Erdolliel moves in to attack.  [sblock=oc]move so that either:  

1) she is flanking #1 with Kushnak and attack #1 +9 1d8+3 +4d6 sneak attack since he's flat footed (I think at least)

2) (if Kushnak successfully grapples #1) she is 5' up and 5' NW of #3 attack #3 +9 1d8+3 +4d6 sneak attack since he's flat footed (I think at least)[/sblock]


----------



## o3caudata (Apr 22, 2010)

Kushnak fly to the level of the foes and attempts to grapple with them.

[sblock=oc]  I'm sorry if this is confusing.

Try to get next to #1 with a 5' step. (if i can't then assume just a single grapple attempt against him) 
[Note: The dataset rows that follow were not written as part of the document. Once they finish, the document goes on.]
(** ** A buffer's pieces *)

Lemma pieces_same ps : ∀ qs, Forall sized ps → Forall sized qs → ps.*1 = qs.*1 → vis_text ps = vis_text qs → del_text ps = del_text qs → ps = qs.
Proof.
  induction ps as [|[f t] ps IH]; intros [|[g u] qs] Hps Hqs Hf Hv Hd; try done. injection Hf as <- Hf.
  apply Forall_cons in Hps as [(Ht & _) Hps]. apply Forall_cons in Hqs as [(Hu & _) Hqs]. cbn in Ht, Hu.
  change (?x :: ?l) with ([x] ++ l) in Hv, Hd. rewrite !vis_text_app, !vis_text_singleton in Hv. rewrite !del_text_app, !del_text_singleton in Hd.
  unfold vis, del in *. cbn [fst snd] in *.
  assert (t = u ∧ vis_text ps = vis_text qs ∧ del_text ps = del_text qs) as (-> & Hv' & Hd').
  { assert (length t = length u) as Hl by (unfold len in *; lia).
    destruct (visible f); [apply app_inj_1 in Hv as [-> ?]|apply app_inj_1 in Hd as [-> ?]]; done. }
  f_equal. by apply IH.
Qed.

Lemma pieces_unique b ps qs : buffer_wf b ps → buffer_wf b qs → ps = qs.
Proof.
  intros H1 H2. pose proof H1 as [[Hs1 _] _ _ _]. pose proof H2 as [[Hs2 _] _ _ _].
  apply pieces_same; [apply Hs1|apply Hs2|..].
  - destruct (ok_fragments _ _ _ Hs1) as (h & _ & <-). by destruct (ok_fragments _ _ _ Hs2) as (h2 & _ & <-).
  - by rewrite <- (wf_visible b ps), <- (wf_visible b qs).
  - by rewrite <- (wf_deleted b ps), <- (wf_deleted b qs).
Qed.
I'm not sure this works. But if i can, i'll grapple 1, move into his square and then grapple 2 as well. (rules aren't really clear i don't think, but i'm certainly ok with a VBH thing)  in the event that i can't try grappling #2 as well, but still have an available attack, i'd like to  instead use the crossbow for #1 against him.  unless my original grapple failed against 1... then i'll just try again...
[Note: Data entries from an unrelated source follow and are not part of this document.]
(* ===== verification/Store.v ===== *)
(** * Store: the Superzent store

    Models [SuperzentStore] of [crates/superzent_model/src/lib.rs]: every query and
    every operation, and [normalize].  A store is its state and the trace of what it did to the
    outside: [persist_and_notify] appends the state it tries to write and the
    notification.  Operations that go through [normalize] or make an identifier
    return [option], with [None] for the loop of [unique_slug] running out of fuel;
    [StoreTheorems] shows that it never does. *)

From Stdlib Require Import String.
From stdpp Require Import gmap.
From S2P Require Import Prelude StoreData.
#[local] Open Scope N_scope.

Inductive result (A : Type) : Type := Ok (a : A) | Err (message : Str).
Arguments Ok {A}. Arguments Err {A}.

(** ** Vectors *)

(** [iter_mut().find(p)] and a change of what it finds. *)
Fixpoint update_found {A} (p : A → bool) (f : A → A) (l : list A) : list A :=
  match l with
  | [] => []
  | x :: l => if p x then f x :: l else x :: update_found p f l
  end.

(** [iter().find(p)], [iter().position(p)]. *)
Fixpoint find_first {A} (p : A → bool) (l : list A) : option A :=
  match l with [] => None | x :: l => if p x then Some x else find_first p l end.

Fixpoint position {A} (p : A → bool) (l : list A) : option nat :=
  match l with
  | [] => None
  | x :: l => if p x then Some 0%nat else option_map S (position p l)
  end.

(** [iter().max_by_key(key)] returns the last of the greatest. *)
Fixpoint max_by_key {A} (key : A → N) (l : list A) : option A :=
  match l with
  | [] => None
  | x :: l => match max_by_key key l with
              | Some y => if key x <=? key y then Some y else Some x
              | None => Some x
              end
  end.

(** [Vec::remove] and [Vec::insert] at indices that exist. *)
Definition remove_at {A} (i : nat) (l : list A) : list A := take i l ++ drop (S i) l.
Definition insert_at {A} (i : nat) (x : A) (l : list A) : list A := take i l ++ x :: drop i l.

(** ** Changes of entries *)

Definition set_workspace_preset (id : Str) (w : WorkspaceEntry) : WorkspaceEntry :=
  mk_workspace (workspace_entry_id w) (workspace_project_id w) (kind w) (workspace_name w) (display_name_override w)
    (branch w) (workspace_location w) id (managed w) (git_status w) (git_summary w) (attention_status w)
    (review_pending w) (workspace_last_attention_reason w) (teardown_script_override w) (workspace_created_at w)
    (workspace_last_opened_at w).

Definition set_attention (status : WorkspaceAttentionStatus) (pending : bool) (reason : option Str)
    (w : WorkspaceEntry) : WorkspaceEntry :=
  mk_workspace (workspace_entry_id w) (workspace_project_id w) (kind w) (workspace_name w) (display_name_override w)
    (branch w) (workspace_location w) (agent_preset_id w) (managed w) (git_status w) (git_summary w) status
    pending reason (teardown_script_override w) (workspace_created_at w) (workspace_last_opened_at w).

Definition set_opened_at (now : DateTime) (w : WorkspaceEntry) : WorkspaceEntry :=
  mk_workspace (workspace_entry_id w) (workspace_project_id w) (kind w) (workspace_name w) (display_name_override w)
    (branch w) (workspace_location w) (agent_preset_id w) (managed w) (git_status w) (git_summary w)
    (attention_status w) (review_pending w) (workspace_last_attention_reason w) (teardown_script_override w)
    (workspace_created_at w) now.

Definition set_display_name (name : option Str) (w : WorkspaceEntry) : WorkspaceEntry :=
  mk_workspace (workspace_entry_id w) (workspace_project_id w) (kind w) (workspace_name w) name
    (branch w) (workspace_location w) (agent_preset_id w) (managed w) (git_status w) (git_summary w)
    (attention_status w) (review_pending w) (workspace_last_attention_reason w) (teardown_script_override w)
    (workspace_created_at w) (workspace_last_opened_at w).

Definition set_metadata (b : Str) (status : WorkspaceGitStatus) (summary : option GitChangeSummary)
    (w : WorkspaceEntry) : WorkspaceEntry :=
  mk_workspace (workspace_entry_id w) (workspace_project_id w) (kind w) (workspace_name w) (display_name_override w)
    b (workspace_location w) (agent_preset_id w) (managed w) status summary
    (attention_status w) (review_pending w) (workspace_last_attention_reason w) (teardown_script_override w)
    (workspace_created_at w) (workspace_last_opened_at w).

(** A reviewed workspace goes idle. *)
Definition clear_review (w : WorkspaceEntry) : WorkspaceEntry :=
  if decide (attention_status w = Review)
  then set_attention Idle false None w
  else set_attention (attention_status w) false (workspace_last_attention_reason w) w.

Definition update_workspace_metadata (w : WorkspaceEntry) (new_branch : option Str) (status : WorkspaceGitStatus)
    (summary : option GitChangeSummary) : WorkspaceEntry * bool :=
  let '(b, changed) := match new_branch with
                       | Some new_branch => if decide (branch w ≠ new_branch) then (new_branch, true) else (branch w, false)
                       | None => (branch w, false)
                       end in
  (set_metadata b status summary w,
   changed || bool_decide (git_status w ≠ status) || bool_decide (git_summary w ≠ summary)).

Definition set_project (collapsed : bool) (name : Str) (opened : DateTime) (p : ProjectEntry) : ProjectEntry :=
  mk_project (project_entry_id p) name (project_location p) collapsed (project_created_at p) opened.

(** ** The state *)

Implicit Types s : SuperzentState.

Definition with_projects s l := mk_state (active_project_id s) (active_workspace_id s) l (workspaces s) (sessions s) (presets s).
Definition with_workspaces s l := mk_state (active_project_id s) (active_workspace_id s) (projects s) l (sessions s) (presets s).
Definition with_sessions s l := mk_state (active_project_id s) (active_workspace_id s) (projects s) (workspaces s) l (presets s).
Definition with_presets s l := mk_state (active_project_id s) (active_workspace_id s) (projects s) (workspaces s) (sessions s) l.
Definition with_active s p w := mk_state p w (projects s) (workspaces s) (sessions s) (presets s).

Definition has_project_id (id : Str) (p : ProjectEntry) : bool := bool_decide (project_entry_id p = id).
Definition has_workspace_id (id : Str) (w : WorkspaceEntry) : bool := bool_decide (workspace_entry_id w = id).
Definition has_preset_id (id : Str) (p : AgentPreset) : bool := bool_decide (preset_id p = id).
Definition has_session_id (id : Str) (x : AgentSession) : bool := bool_decide (session_id x = id).
Definition in_project (id : Str) (w : WorkspaceEntry) : bool := bool_decide (workspace_project_id w = id).

(** *** Queries *)

Definition project s (id : Str) : option ProjectEntry := find_first (has_project_id id) (projects s).
Definition workspace s (id : Str) : option WorkspaceEntry := find_first (has_workspace_id id) (workspaces s).
Definition preset s (id : Str) : option AgentPreset := find_first (has_preset_id id) (presets s).

Definition active_project s : option ProjectEntry := id ← active_project_id s; project s id.
Definition active_workspace s : option WorkspaceEntry := id ← active_workspace_id s; workspace s id.

Definition workspace_for_path s (path : Path) : option WorkspaceEntry :=
  find_first (λ w, match local_worktree_path w with
                   | Some worktree_path => bool_decide (worktree_path = path)
                   | None => false
                   end) (workspaces s).

(** The workspaces whose worktree contains the path, with the depth of the worktree. *)
Definition ancestor_depth (path : Path) (w : WorkspaceEntry) : option (WorkspaceEntry * N) :=
  match local_worktree_path w with
  | Some worktree_path => if starts_with path worktree_path then Some (w, N.of_nat (length worktree_path)) else None
  | None => None
  end.

Definition workspace_for_path_or_ancestor s (path : Path) : option WorkspaceEntry :=
  option_map fst (max_by_key snd (omap (ancestor_depth path) (workspaces s))).

Definition workspace_for_locator s (locator : WorkspaceLocator) : option WorkspaceEntry :=
  find_first (λ w, workspace_matches_locator w locator) (workspaces s).

Definition workspace_for_location s (location : WorkspaceLocation) : option WorkspaceEntry :=
  match location with
  | WorkspaceLocal worktree_path => workspace_for_path s worktree_path
  | WorkspaceSsh connection worktree_path => workspace_for_locator s (WorkspaceSsh connection worktree_path)
  end.

Definition project_for_workspace s (workspace_id : Str) : option ProjectEntry :=
  w ← workspace s workspace_id; project s (workspace_project_id w).

Definition project_for_repo_root s (repo_root : Path) : option ProjectEntry :=
  find_first (λ p, bool_decide (local_repo_root p = Some repo_root)) (projects s).

Definition project_for_locator s (locator : ProjectLocator) : option ProjectEntry :=
  find_first (λ p, project_matches_locator p locator) (projects s).

Definition project_for_location s (location : ProjectLocation) : option ProjectEntry :=
  match location with
  | ProjectLocal repo_root => project_for_repo_root s repo_root
  | ProjectSsh connection repo_root => project_for_locator s (ProjectSsh connection repo_root)
  end.

Definition or_else {A} (a b : option A) : option A := match a with Some _ => a | None => b end.

Definition project_for_workspace_sync s (existing_workspace : option WorkspaceEntry) (location : ProjectLocation) :
    option ProjectEntry :=
  or_else (w ← existing_workspace; project s (workspace_project_id w)) (project_for_location s location).

Definition primary_workspace_for_project s (id : Str) : option WorkspaceEntry :=
  find_first (λ w, in_project id w && is_primary w) (workspaces s).

Definition default_startup_workspace s : option WorkspaceEntry :=
  or_else (p ← head (projects s); primary_workspace_for_project s (project_entry_id p)) (head (workspaces s)).

Definition startup_workspace s : option WorkspaceEntry := or_else (active_workspace s) (default_startup_workspace s).

Definition workspaces_for_project s (id : Str) : list WorkspaceEntry :=
  filter (λ w, in_project id w = true) (workspaces s).

(** [None] is the panic of [expect]. *)
Definition default_preset s : option AgentPreset := head (presets s).

Definition latest_session_for_workspace s (workspace_id : Str) : option AgentSession :=
  max_by_key started_at (filter (λ x, session_workspace_id x = workspace_id) (sessions s)).

Definition aggregate_status_for_workspace s (workspace_id : Str) : TaskStatus :=
  match latest_session_for_workspace s workspace_id with Some x => status x | None => TaskIdle end.

(** *** [normalize] *)

Definition drop_orphans s : SuperzentState :=
  let project_ids := list_to_set (C:=gset Str) (project_entry_id <$> projects s) in
  with_workspaces s (filter (λ w, workspace_project_id w ∈ project_ids) (workspaces s)).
Grapple #1 +13  (+9 for the crossbow)

(i'm totally planning on dragging him off the edge of the 'cliff' and dropping them next turn.  fyi)

I've decided i remember that if you can't move into a person's square when you start a grapple, the grapple fails. and since i have no movement if i'm grappling #1, i can't grapple #2 as well... not sure if that's actually the case or not though...  just didn't want to drag out a rules discussion.

[/sblock]


----------



## Dichotomy (Apr 24, 2010)

Kushnak flies up to the closest drow and grabs onto it.  While the drow manages to hold off the half-orc for a moment, Kushnak quickly overpowers it.
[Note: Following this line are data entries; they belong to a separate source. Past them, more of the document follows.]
(** ** What the theorems speak of *)

Fixpoint targets_ok st (ops : list store_op) : Prop :=
  match ops with
  | [] => True
  | op :: ops => active_target_ok (state st) op ∧ ∀ st', apply_op st op = Some st' → targets_ok st' ops
  end.

(** The state file after a trace. *)
Fixpoint last_write (l : list effect) : option SuperzentState :=
  match l with
  | [] => None
  | Persist s :: l => or_else (last_write l) (Some s)
  | Notify :: l => last_write l
  end.

Definition writes_through (op : store_op) : bool :=
  match op with RefreshWorkspaceMetadata _ _ _ _ persist => persist | _ => true end.

(** The sessions of workspaces that are there. *)
Definition live_sessions s : list AgentSession :=
  filter (λ x, session_workspace_id x ∈ list_to_set (C:=gset Str) (workspace_ids s)) (sessions s).

Definition project_exists (exists_ : Path → bool) (p : ProjectEntry) : bool :=
  match local_repo_root p with Some root => exists_ root | None => true end.

(** ** Lemmas *)

Lemma last_write_app l1 l2 : last_write (l1 ++ l2) = or_else (last_write l2) (last_write l1).
Proof. induction l1 as [|[s|] l1 IH]; simpl; [by destruct (last_write l2)| |done]. rewrite IH. by destruct (last_write l2). Qed.

Lemma outcome_effects st op st' :
  outcome st op st' → ∃ new, effects st' = effects st ++ new ∧
    (new = [] ∧ state st' = state st ∨ last new = Some Notify) ∧
    (writes_through op = true → new = [] ∨ last_write new = Some (state st')).
Proof.
  intros [op'|op' s|id b g summary s]; simpl.
  - exists []. rewrite app_nil_r. naive_solver.
  - exists [Persist s; Notify]. split_and!; [done|by right|by right].
  - exists [Notify]. split_and!; [done|by right|done].
Qed.

Lemma normalize_workspaces_from s s' w' :
  normalize s = Some s' → w' ∈ workspaces s' →
  ∃ valid fallback w, w ∈ workspaces s ∧ w' = normalize_workspace valid fallback w.
Proof.
  unfold normalize. cbv zeta. destruct (normalize_presets _ _) as [l|]; [|done]. simpl. intros [= <-]. simpl.
  intros (w & -> & Hw)%list_elem_of_fmap. apply list_elem_of_filter in Hw as [_ Hw]. by eexists _, _, w.
Qed.

Lemma normalize_workspace_location valid fallback w :
  workspace_location (normalize_workspace valid fallback w) = workspace_location w.
Proof. unfold normalize_workspace. by repeat match goal with |- context [if ?b then _ else _] => destruct b end. Qed.

Lemma clear_transient_keeps w :
  workspace_entry_id (clear_transient w) = workspace_entry_id w ∧
  workspace_project_id (clear_transient w) = workspace_project_id w ∧
  agent_preset_id (clear_transient w) = agent_preset_id w ∧
  workspace_location (clear_transient w) = workspace_location w.
Proof. unfold clear_transient. by destruct (attention_status w). Qed.

(** Idle, or waiting for a review. *)
Definition settled (w : WorkspaceEntry) : Prop :=
  attention_status w = (if review_pending w then Review else Idle).

Lemma clear_transient_settled w :
  (review_pending w = true → attention_status w ≠ Idle) → settled (clear_transient w).
Proof.
  unfold clear_transient, settled. destruct (attention_status w) eqn:E; simpl; [|done..].
  rewrite E. destruct (review_pending w); [|done]. intros H. by destruct (H eq_refl).
Qed.

Lemma settled_clear_transient w : settled w → clear_transient w = w.
Proof.
  unfold settled, clear_transient. destruct w as [? ? ? ? ? ? ? ? ? ? ? a r ? ? ? ?]. simpl. by destruct r; intros ->.
Qed.

Lemma clear_transient_normal s :
  normal s → normal (clear_transient_workspace_attention s).
Proof.
  intros [[Hp Ha] Hne Hnd Hn Hag Hatt]. split; simpl; [split; simpl| | | | |]; try done.
  - intros w (v & -> & Hv)%list_elem_of_fmap. destruct (clear_transient_keeps v) as (_ & -> & _). by apply Hp.
  - destruct (active_workspace_id s) as [id|].
    + destruct Ha as (w & Hw & Hproj). exists (clear_transient w).
      destruct (clear_transient_keeps w) as (_ & -> & _). split; [|done]. unfold workspace. simpl.
      rewrite find_first_fmap; [by unfold workspace in Hw; rewrite Hw|].
      intros v. unfold has_workspace_id. by destruct (clear_transient_keeps v) as (-> & _).
    + by destruct Ha as [-> ?].
  - intros w (v & -> & Hv)%list_elem_of_fmap. destruct (clear_transient_keeps v) as (_ & _ & -> & _). by apply Hag.
  - intros w (v & -> & Hv)%list_elem_of_fmap. pose proof (clear_transient_settled v (proj2 (Hatt v Hv))) as Hs.
    unfold settled in Hs. rewrite Hs. by destruct (review_pending (clear_transient v)).
Qed.

(** What [load] hands to [normalize]. *)
Lemma load_state exists_ uuid current previous legacy :
  ∃ s0 s1, load exists_ uuid current previous legacy = Some (mk_store (clear_transient_workspace_attention s1) []) ∧
    normalize s0 = Some s1 ∧ normal s1 ∧ projects s1 = projects s0 ∧
    (∀ p, p ∈ projects s0 → project_exists exists_ p = true) ∧
    (∀ w, w ∈ workspaces s0 → is_existing_path exists_ w = true).
Proof.
  unfold load. cbv zeta. match goal with |- context [normalize ?s] => set (s0 := s) end.
  destruct (normalize_normal s0) as (s1 & Hs1 & Hn & Hp & _). exists s0, s1. rewrite Hs1. split_and!; try done.
  - intros p Hin. unfold s0 in Hin. simpl in Hin. by apply list_elem_of_filter in Hin as [? _].
  - intros w Hin. unfold s0 in Hin. simpl in Hin. by apply list_elem_of_filter in Hin as [? _].
Qed.

(** Loading a normalized state whose paths are there drops stale sessions only. *)
Lemma load_normal exists_ uuid previous legacy s :
  normal s → (∀ w, w ∈ workspaces s → settled w) →
  (∀ p, p ∈ projects s → project_exists exists_ p = true) →
  (∀ w, w ∈ workspaces s → is_existing_path exists_ w = true) →
  load exists_ uuid (Some s) previous legacy = Some (mk_store (with_sessions s (live_sessions s)) []).
Proof.
  intros Hn Hset Hpe Hwe. unfold load. cbv zeta. simpl.
  rewrite (filter_all_in _ (projects s)) by exact Hpe. rewrite (filter_all_in _ (workspaces s)) by exact Hwe.
  assert (or_default_presets (presets s) = presets s) as ->.
  { destruct Hn as [_ Hne _ _ _ _]. unfold or_default_presets. by destruct (presets s). }
  match goal with |- context [normalize ?s0] => change s0 with (with_sessions s (live_sessions s)) end.
  rewrite normalize_id. 2:{ destruct Hn as [[? ?] ? ? ? ? ?]. split; [by split|done..]. }
  simpl. do 2 f_equal. unfold clear_transient_workspace_attention, with_workspaces, with_sessions. simpl. f_equal.
  rewrite <- list_fmap_id. apply Forall_fmap_ext_1, Forall_forall. intros w Hw. by apply settled_clear_transient, Hset.
Qed.

Lemma position_workspace k1 x k2 :
  (workspace_entry_id x ∉ workspace_entry_id <$> k1) →
  position (has_workspace_id (workspace_entry_id x)) (k1 ++ x :: k2) = Some (length k1).
Proof. apply (position_first workspace_entry_id). Qed.

Lemma reorder_workspace_end st k1 x k2 :
  workspaces (state st) = k1 ++ x :: k2 → (workspace_entry_id x ∉ workspace_entry_id <$> k1) →
  ∃ l1 l2, k1 ++ k2 = l1 ++ l2 ∧
    workspaces (state (reorder_workspace st (workspace_entry_id x) None)) = l1 ++ x :: l2 ∧
    (∀ v, v ∈ l2 → workspace_project_id v ≠ workspace_project_id x) ∧
    (last (workspace_project_id <$> l1) = Some (workspace_project_id x) ∨ l2 = []).
Proof.
  intros Heq Hx. unfold reorder_workspace. rewrite Heq, (position_workspace k1 x k2 Hx), list_lookup_middle by done.
  cbv zeta. rewrite remove_at_app. simpl. pose proof (end_of_project_spec (workspace_project_id x) (k1 ++ k2) 0) as He.
  destruct (end_of_project _ 0 (k1 ++ k2)) as [j|]; simpl.
  * destruct He as (l1 & v & l2 & -> & -> & Hv & Hl2). exists (l1 ++ [v]), l2. split_and!.
    -- by rewrite <- app_assoc.
    -- unfold insert_at. replace (l1 ++ v :: l2) with ((l1 ++ [v]) ++ l2) by (by rewrite <- app_assoc).
       replace (0 + S (length l1))%nat with (length (l1 ++ [v])) by (rewrite length_app; simpl; lia).
       by rewrite take_app_length, drop_app_length.
    -- done.
    -- left. rewrite fmap_app. simpl. by rewrite last_snoc, Hv.
  * exists (k1 ++ k2), []. split_and!; [by rewrite app_nil_r| |by intros v ?%elem_of_nil|by right].
    unfold insert_at. by rewrite firstn_all, drop_all.
Qed.

Lemma reorder_workspace_onto st k1 x k2 w :
  workspaces (state st) = k1 ++ x :: k2 → (workspace_entry_id x ∉ workspace_entry_id <$> k1) →
  workspace (state st) (workspace_entry_id w) = Some w → workspace_entry_id w ≠ workspace_entry_id x →
  let st' := reorder_workspace st (workspace_entry_id x) (Some (workspace_entry_id w)) in
  if decide (workspace_project_id w = workspace_project_id x)
  then ∃ l1 y l2, k1 ++ k2 = l1 ++ y :: l2 ∧ workspace_entry_id y = workspace_entry_id w ∧
         workspaces (state st') = l1 ++ x :: y :: l2
  else st' = st.
Proof.
  intros Heq Hx Hw Hne. cbv zeta. unfold reorder_workspace. rewrite Heq, (position_workspace k1 x k2 Hx), list_lookup_middle by done.
  pose proof Hw as Hpos. unfold workspace in Hpos. rewrite Heq in Hpos.
  apply workspace_Some in Hw as [Hw _]. rewrite Heq in Hw.
  assert (∃ j, position (has_workspace_id (workspace_entry_id w)) (k1 ++ x :: k2) = Some j ∧
               (k1 ++ x :: k2) !! j = Some w) as (j & -> & Hj).
  { clear - Hpos. revert Hpos. generalize (k1 ++ x :: k2). intros l. induction l as [|v l IH]; simpl; [done|].
    destruct (has_workspace_id _ v); [intros [= ->]; by exists 0%nat|]. intros (j & -> & ?)%IH. by exists (S j). }
  simpl. rewrite Hj. simpl. destruct (decide (workspace_project_id w = workspace_project_id x)) as [Hp|Hp].
  * rewrite decide_False by (by intros []).
    destruct (move_before_target workspace_entry_id k1 x k2 (workspace_entry_id w)) as (l1 & y & l2 & -> & Hy & Hn & Hm);
      [done..| |].
    { apply list_elem_of_fmap_2. apply elem_of_app in Hw as [?|[->|?]%elem_of_cons]; [..|done|]; set_solver. }
    exists l1, y, l2. split_and!; [done..|]. unfold has_workspace_id. by rewrite Hm.
  * by rewrite decide_True.
Qed.

Lemma omap_middle {A B} (f : A → option B) l l1 y l2 :
  omap f l = l1 ++ y :: l2 → ∃ k1 x k2, l = k1 ++ x :: k2 ∧ f x = Some y ∧ omap f k1 = l1 ∧ omap f k2 = l2.
Proof.
  revert l1. induction l as [|x l IH]; intros l1; simpl; [by destruct l1|]. destruct (f x) as [z|] eqn:Hz.
  - destruct l1 as [|z' l1]; simpl; [intros [= -> <-]; by exists [], x, l|]. intros [= <- Heq].
    destruct (IH l1 Heq) as (k1 & w & k2 & -> & ? & <- & <-). exists (x :: k1), w, k2. split_and!; [done..| |done].
    simpl. by rewrite Hz.
  - intros Heq. destruct (IH l1 Heq) as (k1 & w & k2 & -> & ? & <- & <-). exists (x :: k1), w, k2. split_and!; [done..| |done].
    simpl. by rewrite Hz.
Qed.

(** The worktree of a workspace contains a path. *)
Definition contains (path : Path) (w : WorkspaceEntry) (root : Path) : Prop :=
  local_worktree_path w = Some root ∧ root `prefix_of` path.

Lemma contains_depth path w root :
  contains path w root → ancestor_depth path w = Some (w, N.of_nat (length root)).
Proof. intros [? [rest ?]]. apply ancestor_depth_Some. by exists root, rest. Qed.

Lemma elem_of_depths path (l : list WorkspaceEntry) w root :
  w ∈ l → contains path w root → (w, N.of_nat (length root)) ∈ omap (ancestor_depth path) l.
Proof. intros Hw Hc. apply list_elem_of_omap. exists w. split; [done|by apply contains_depth]. Qed.

(** What [into_preset] asks of a draft. *)
Definition draft_valid (d : AgentPresetDraft) : Prop :=
  trim (draft_label d) ≠ [] ∧
  match draft_launch_mode d with
  | Terminal => trim (draft_command d) ≠ []
  | Acp => or_else (normalize_optional_text (draft_acp_agent_name d)) (suggested_acp_agent_name (trim (draft_command d))) ≠ None
  end.

Lemma resolved_normal p :
  or_else (normalize_optional_text (acp_agent_name p)) (suggested_acp_agent_name (command p)) = acp_agent_name p →
  resolved_acp_agent_name p = acp_agent_name p.
Proof. unfold resolved_acp_agent_name. by destruct (normalize_optional_text (acp_agent_name p)). Qed.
Erdolliel flies up to another drow.  She tries to stab the drow, but her aim is off.

Nethezar utters a prayer giving the trio the edge over their foes.

The first drow tries to break free from Kushnak's grasp, but the half-orc is simply too strong.

The second drow summons innate power and covers the area in "shadowy illumination."

The final drow drops its hand crossbow, draws a rapier, and tries to stab Erdolliel.  But its aim is just as off as Erdolliel's.



[sblock=OOC]Kushnak: "steps"; touch attack 7+ hit; opposed grapple checks 9+ v 20+, fail; tries again (so... i don't remember whether K needs to make another touch attack... he got a 15+, in any case); opposed grapple checks 18+ v 18+, success; 7 damage
Erdolliel: moves; attacks 3, 2+ miss
Nethezar: _prayer_
1: attempts to escape, 12+ v 10+, fails to escape
2: _darkness_ spell-like ability
3: drops x-bow; draws rapier; attacks E, 2+ miss 

Status & Initiative
Kushnak: fly
Erdolliel: fly
Nethezar:
1: 7 nonlethal
2:
3: [/sblock]


----------



## o3caudata (Apr 29, 2010)

Kushnak attempts drags his entangled foe over the ledge.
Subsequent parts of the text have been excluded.